İncelemede, araştırmacılar aşılama oranlarını iyileştirmek için üç tür çabayı incelediler: sosyal süreçler, doğrudan davranış değiştirme çabaları ve insanların aşılar hakkındaki düşünceleri ve duyguları. Araştırmacıların şaşkınlığına çok, Brewer, insanların düşüncelerini veya duygularını değiştirmeyi amaçlayan eğitim girişimlerinin etkili olmadığını keşfettiler.
Brewer, "Eğitimsel müdahalelerin bazen değil diğerlerinde işe yarayacağını düşündük ve en azından gerçekten etkili bazı eğitimsel müdahalelerimiz olacaktı." Dedi. "Literatürü incelediğimizde ve etkili bir şey bulamadığımızda gerçekten şaşırdık."
Hatırlatmalar ve öneriler
Araştırmaya göre, işe yarayan, ikna teşebbüsü olmaksızın davranışı değiştirmek için tasarlanmış programlardı. Bu tür programlar, hastalarının, bazı atışları atlama seçeneğini hemen sunmak (ve belki de yanlışlıkla) sunmak yerine tam aşı paketini istediği varsayımından başlayarak bir doktor içerebilir.

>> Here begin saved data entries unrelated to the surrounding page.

(* ===== verification/DaemonMesh.v ===== *)
(** * A network of block store nodes (src/src/blockstore/blockstore_daemon.h, .cc)

    [BlockStoreNode] and [ServiceNode] introduce their peers to each other in
    the same way, in code that was written twice.  [dmesh] is a network of
    [BlockStoreNode]s like the one of [Mesh], whose nodes may leave, or crash
    when a call faults ([d_crashes]).  Calls, callbacks and the operations of
    users are steps of their own, which do not overlap at a node: with several
    threads at one node [DaemonProps.racing_threads_crash] can happen.
    [DaemonMeshFacts] shows that a step of it is a step of a network of service
    nodes, up to the order of the calls on their way, so that what is proved
    there holds here; [main] is the demonstration in [blockstore_daemon.cc]:
    five nodes in a ring. *)

From S2P Require Import Prelude ServiceNode Mesh RemoteBlockStore BlockStoreDaemon.
From Stdlib Require Import ZArith Lia Ascii.
From stdpp Require Import base gmap strings fin_maps numbers relations list.

Local Open Scope Z_scope.

Module DaemonMesh.
Import BlockStoreNode.

Record dmesh : Type := mkDMesh {
  d_nodes : gmap PeerAddr t;
  d_soup : list (PeerAddr * PeerAddr * rpc_call);  (** who wrote it, to whom *)
  d_lost : list (PeerAddr * PeerAddr);             (** disconnect callbacks that have not run yet *)
  d_gone : gset PeerAddr
}.

Definition d_empty : dmesh := mkDMesh ∅ [] [] ∅.

(** The calls written to the clients since they were last taken. *)
Definition d_outbox (this : t) : list (PeerAddr * rpc_call) :=
  '(b, p) ← map_in_order addr_le (_peers this); (fun c => (b, c)) <$> default [] (_client p).

Definition d_flush_peer (p : Peer) : Peer := mkPeer ((fun _ => []) <$> _client p) (_bsids p).

Definition d_flushed (this : t) : t := with_peers (d_flush_peer <$> _peers this) this.

Definition d_update (a : PeerAddr) (this : t) (rest : list (PeerAddr * PeerAddr * rpc_call)) (d : dmesh) : dmesh :=
  mkDMesh (<[a := d_flushed this]> (d_nodes d)) (rest ++ ((fun '(b, c) => (a, b, c)) <$> d_outbox this))
    (d_lost d) (d_gone d).

Definition d_lose (lst : list (PeerAddr * PeerAddr)) (d : dmesh) : dmesh :=
  mkDMesh (d_nodes d) (d_soup d) lst (d_gone d).

Definition d_reachable (d : dmesh) (a : PeerAddr) : bool := bool_decide (a ∈ dom (d_nodes d)).

Definition d_peers (d : dmesh) (a : PeerAddr) : gset PeerAddr :=
  match d_nodes d !! a with Some this => dom (_peers this) | None => ∅ end.

(** A worker executes one of the calls on their way, or the disconnect
    callback of a client whose peer is gone. *)
Inductive d_delivers (d : dmesh) : dmesh -> Prop :=
  | d_deliver i s a h p this ret this' :
      d_soup d !! i = Some (s, a, CallAddPeer h p) -> d_nodes d !! a = Some this ->
      RPCAddPeer (d_reachable d (mkAddr h p)) h p this = Ok (ret, this') ->
      d_delivers d (d_update a this' (delete i (d_soup d)) d)
  | d_disconnect j a x this this' :
      d_lost d !! j = Some (a, x) -> d_nodes d !! a = Some this -> RemovePeer x this = Ok this' ->
      d_delivers d (d_lose (delete j (d_lost d)) (d_update a this' (d_soup d) d)).

(** The nodes with a client that is connected to [a]; each has one. *)
Definition d_notices (d : dmesh) (a : PeerAddr) : list (PeerAddr * PeerAddr) :=
  (fun b => (b, a)) <$> elements (filter (fun b => b <> a /\ a ∈ d_peers d b) (dom (d_nodes d))).

(** The node [a] goes down: calls to it are lost, those it has written may be,
    and its peers will be told. *)
Inductive d_leaves (a : PeerAddr) (d : dmesh) : dmesh -> Prop :=
  | d_left rest : a ∈ dom (d_nodes d) ->
      rest ⊆+ filter (fun c => c.1.2 <> a) (d_soup d) ->
      filter (fun c => c.1.1 <> a /\ c.1.2 <> a) (d_soup d) ⊆+ rest ->
      d_leaves a d (mkDMesh (delete a (d_nodes d)) rest
                      (filter (fun c => c.1 <> a) (d_lost d) ++ d_notices d a) ({[a]} ∪ d_gone d)).

(** A call that faults takes the process of its node with it.  A connection to a
    node that is up can fail, too. *)
Inductive d_crashes (d : dmesh) : dmesh -> Prop :=
  | d_crash s a h p this connected f d' :
      (s, a, CallAddPeer h p) ∈ d_soup d -> d_nodes d !! a = Some this ->
      (connected = true -> d_reachable d (mkAddr h p) = true) ->
      RPCAddPeer connected h p this = Fault f -> d_leaves a d d' -> d_crashes d d'.

(** What goes on without the users. *)
Definition d_works (d d' : dmesh) : Prop := d_delivers d d' \/ d_crashes d d'.

Definition d_quiet (d : dmesh) : Prop := d_soup d = [] /\ d_lost d = [].

(** Workers and users; a node can leave at any time, also because it crashed. *)
Inductive dstep (d : dmesh) : dmesh -> Prop :=
  | d_worker d' : d_delivers d d' -> dstep d d'
  | d_create a : a ∉ dom (d_nodes d) -> a ∉ d_gone d ->
      dstep d (mkDMesh (<[a := mkNode (host a) (port a) ∅ ∅]> (d_nodes d)) (d_soup d) (d_lost d) (d_gone d))
  | d_addPeer a b this ret this' : d_nodes d !! a = Some this -> a <> b ->
      addPeer (d_reachable d b) (host b) (port b) this = Ok (ret, this') ->
      dstep d (d_update a this' (d_soup d) d)
  | d_addBlockStore a bsid path this : d_nodes d !! a = Some this ->
      dstep d (d_update a (addBlockStore bsid path this) (d_soup d) d)
  | d_leave a d' : d_leaves a d d' -> dstep d d'.

(** ** The demonstration

    [main] with the ports the five nodes chose.  The constructors and
    [addBlockStore]s run before anything else is connected; then the main
    thread makes its [addPeer] calls one after the other, while the workers
    execute the calls the nodes make.  [start], which all nodes have been
    through by then, concerns the timer ([BlockStoreNode.start]) and lets the
    server accept what is connected to it.  The main thread waits for the
    answer of each of its calls: [main_step] does not make it wait, which only
    adds interleavings, and [patient_step] makes it wait until no call at all
    is on its way. *)
Definition create_node (p : Z) (d : dmesh) : dmesh :=
  let a := mkAddr "127.0.0.1" p in
  mkDMesh (<[a := mkNode (host a) (port a) ∅ ∅]> (d_nodes d)) (d_soup d) (d_lost d) (d_gone d).

Definition node_addBlockStore (p bsid : Z) (pathname : string) (d : dmesh) : dmesh :=
  let a := mkAddr "127.0.0.1" p in
  match d_nodes d !! a with
  | Some this => d_update a (addBlockStore bsid pathname this) (d_soup d) d
  | None => d
  end.

Definition main_setup (p1 p2 p3 p4 p5 : Z) : dmesh :=
  let d := create_node p1 d_empty in
  let d := create_node p2 d in
  let d := create_node p3 d in
  let d := create_node p4 d in
  let d := create_node p5 d in
  let d := node_addBlockStore p1 0x01234567 "./01234567/" d in
  let d := node_addBlockStore p1 0x89abcdef "./89abcdef/" d in
  let d := node_addBlockStore p2 0x00112233 "./00112233/" d in
  let d := node_addBlockStore p2 0x44556677 "./44556677/" d in
  let d := node_addBlockStore p3 0x8899aabb "./8899aabb/" d in
  node_addBlockStore p3 0xccddeeff "./ccddeeff/" d.

(** The calls [bsn<i>.addPeer("127.0.0.1", bsn<j>.port())]. *)
Definition main_peers (p1 p2 p3 p4 p5 : Z) : list (Z * Z) :=
  [(p1, p2); (p2, p3); (p3, p4); (p4, p5); (p5, p1)].

(** The calls [main] still has to make, and the network. *)
Inductive main_step : list (Z * Z) * dmesh -> list (Z * Z) * dmesh -> Prop :=
  | main_addPeer p q todo d this ret this' :
      let a := mkAddr "127.0.0.1" p in
      let b := mkAddr "127.0.0.1" q in
      d_nodes d !! a = Some this ->
      addPeer (d_reachable d b) (host b) (port b) this = Ok (ret, this') ->
      main_step ((p, q) :: todo, d) (todo, d_update a this' (d_soup d) d)
  | main_worker todo d d' : d_delivers d d' -> main_step (todo, d) (todo, d').

Definition patient_step (s s' : list (Z * Z) * dmesh) : Prop :=
  main_step s s' /\ (s'.1 = s.1 \/ d_quiet s.2).

End DaemonMesh.

Module DaemonMeshFacts.
Import BlockStoreNode DaemonFacts DaemonMesh.

(** ** The corresponding network of service nodes *)

Definition abs_addr (a : PeerAddr) : string * Z := (host a, port a).

#[global] Instance abs_addr_inj : Inj (=) (=) abs_addr.
Proof. intros [h p] [h' p']. by intros [= -> ->]. Qed.

Definition abs_req (c : rpc_call) : ServiceNode.request :=
  match c with CallAddPeer h p => Mesh.add_peer (h, p) end.

Definition abs_call (c : PeerAddr * PeerAddr * rpc_call) : (string * Z) * (string * Z) * ServiceNode.request :=
  (abs_addr c.1.1, abs_addr c.1.2, abs_req c.2).

Definition abs_peers (ps : gmap PeerAddr Peer) : gmap (string * Z) ServiceNode.peer :=
  kmap abs_addr ((fun _ => ServiceNode.Peer []) <$> ps).

Definition abs_node (this : t) : ServiceNode.Internal :=
  ServiceNode.Node (_host this) (_port this) (abs_peers (_peers this)) ∅ ∅ [].

Definition abs_nodes (ns : gmap PeerAddr t) : gmap (string * Z) ServiceNode.Internal :=
  kmap abs_addr (abs_node <$> ns).

Definition abs_pair (c : PeerAddr * PeerAddr) : (string * Z) * (string * Z) := (abs_addr c.1, abs_addr c.2).

#[global] Instance abs_pair_inj : Inj (=) (=) abs_pair.
Proof. intros [[h p] [h' p']] [[i q] [i' q']]. by intros [= -> -> -> ->]. Qed.

(** Same nodes, same calls on their way, same broken connections; clients that were written to have
    been emptied. *)
Record corresponds (d : dmesh) (m : Mesh.mesh) : Prop := {
  cor_nodes : Mesh.nodes m = abs_nodes (d_nodes d);
  cor_soup : Mesh.soup m ≡ₚ abs_call <$> d_soup d;
  cor_idle : Mesh.connecting m = [] /\ Mesh.lost m = abs_pair <$> d_lost d /\ Mesh.gone m = set_map abs_addr (d_gone d);
  cor_clean a this b p : d_nodes d !! a = Some this -> _peers this !! b = Some p -> _client p = Some []
}.

Lemma abs_nodes_lookup ns a : abs_nodes ns !! abs_addr a = abs_node <$> ns !! a.
Proof. unfold abs_nodes. by rewrite (lookup_kmap abs_addr), lookup_fmap. Qed.

Lemma abs_nodes_insert ns a this : abs_nodes (<[a := this]> ns) = <[abs_addr a := abs_node this]> (abs_nodes ns).
Proof. unfold abs_nodes. by rewrite fmap_insert, (kmap_insert abs_addr). Qed.

Lemma abs_peers_lookup ps a : abs_peers ps !! abs_addr a = (fun _ => ServiceNode.Peer []) <$> ps !! a.
Proof. unfold abs_peers. by rewrite (lookup_kmap abs_addr), lookup_fmap. Qed.

Lemma abs_dom ns a : abs_addr a ∈ dom (abs_nodes ns) <-> a ∈ dom ns.
Proof. rewrite !elem_of_dom, abs_nodes_lookup. apply fmap_is_Some. Qed.

Lemma abs_peers_dom ps a : abs_addr a ∈ dom (abs_peers ps) <-> a ∈ dom ps.
Proof. rewrite !elem_of_dom, abs_peers_lookup. apply fmap_is_Some. Qed.

Lemma abs_reachable d m a : corresponds d m -> Mesh.reachable m (abs_addr a) = d_reachable d a.
Proof.
  intros [Hn _ _ _]. unfold Mesh.reachable, d_reachable. apply bool_decide_ext. rewrite Hn. apply abs_dom.
Qed.

(** ** The same calls are written *)

(** The addresses other than [x], in the order of the map. *)
Definition others (x : PeerAddr) (ps : gmap PeerAddr Peer) : list PeerAddr :=
  filter (fun a => addr_ne x a = true) (map_in_order addr_le ps).*1.

Lemma addr_ne_spec a b : addr_ne a b = true <-> a <> b.
Proof.
  unfold addr_ne, addr_eq. rewrite negb_true_iff, andb_false_iff, bool_decide_eq_false, Z.eqb_neq.
  destruct a as [h p], b as [h' p']. simpl. split; [naive_solver|]. intros Hne.
  destruct (decide (h = h')) as [->|]; [right; congruence|by left].
Qed.

Lemma elem_of_others x ps a : a ∈ others x ps <-> x <> a /\ a ∈ dom ps.
Proof. unfold others. by rewrite list_elem_of_filter, addr_ne_spec, map_in_order_keys. Qed.

Lemma NoDup_keys {K A} `{Countable K} (le : K -> K -> bool) (m : gmap K A) : NoDup (map_in_order le m).*1.
Proof. rewrite map_in_order_Permutation. apply NoDup_fst_map_to_list. Qed.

Yetkili, tıbbi sağlayıcıların önerilerinin aşılamayı artırmaya yönelik en önemli tek müdahale olduğunu belirtti.
İyi çalışan bir başka davranışsal müdahale de postada hatırlatma kartları göndermektir, dedi Brewer, ancak birçok birinci basamak ofisi aşı hatırlatıcısı göndermiyor.
"Bu hatırlatıcılar yerine devlet aşılama şubesi tarafından merkezi olarak gönderilirse, çoğu kişi bu hatırlatıcıları alacak ve bu hatırlatıcıların daha büyük bir etkisi olacaktır" dedi.
Araştırmadaki en büyük boşluklardan biri, sosyal süreçlerin insanların aşılara karşı tutumlarını nasıl etkilediğinin belirsiz olmasıdır.
"Aşılamanın sosyal bağlamı inanılmaz derecede önemli ve iyi anlaşılmamış." Diğer davranışları inceleyen psikologlar, sosyal ağların, sosyal normların ve sosyal bulaşmanın (bir davranış bir sosyal ağ üzerinden yayıldığında) önemli olduğunu bulmuşlardır, ancak Brewer, bu fenomenlerin aşı kabulüyle nasıl çalıştığı açık değildir.
“Bu, gelecekteki araştırmalar için gerçekten umut verici bir alan” dedi.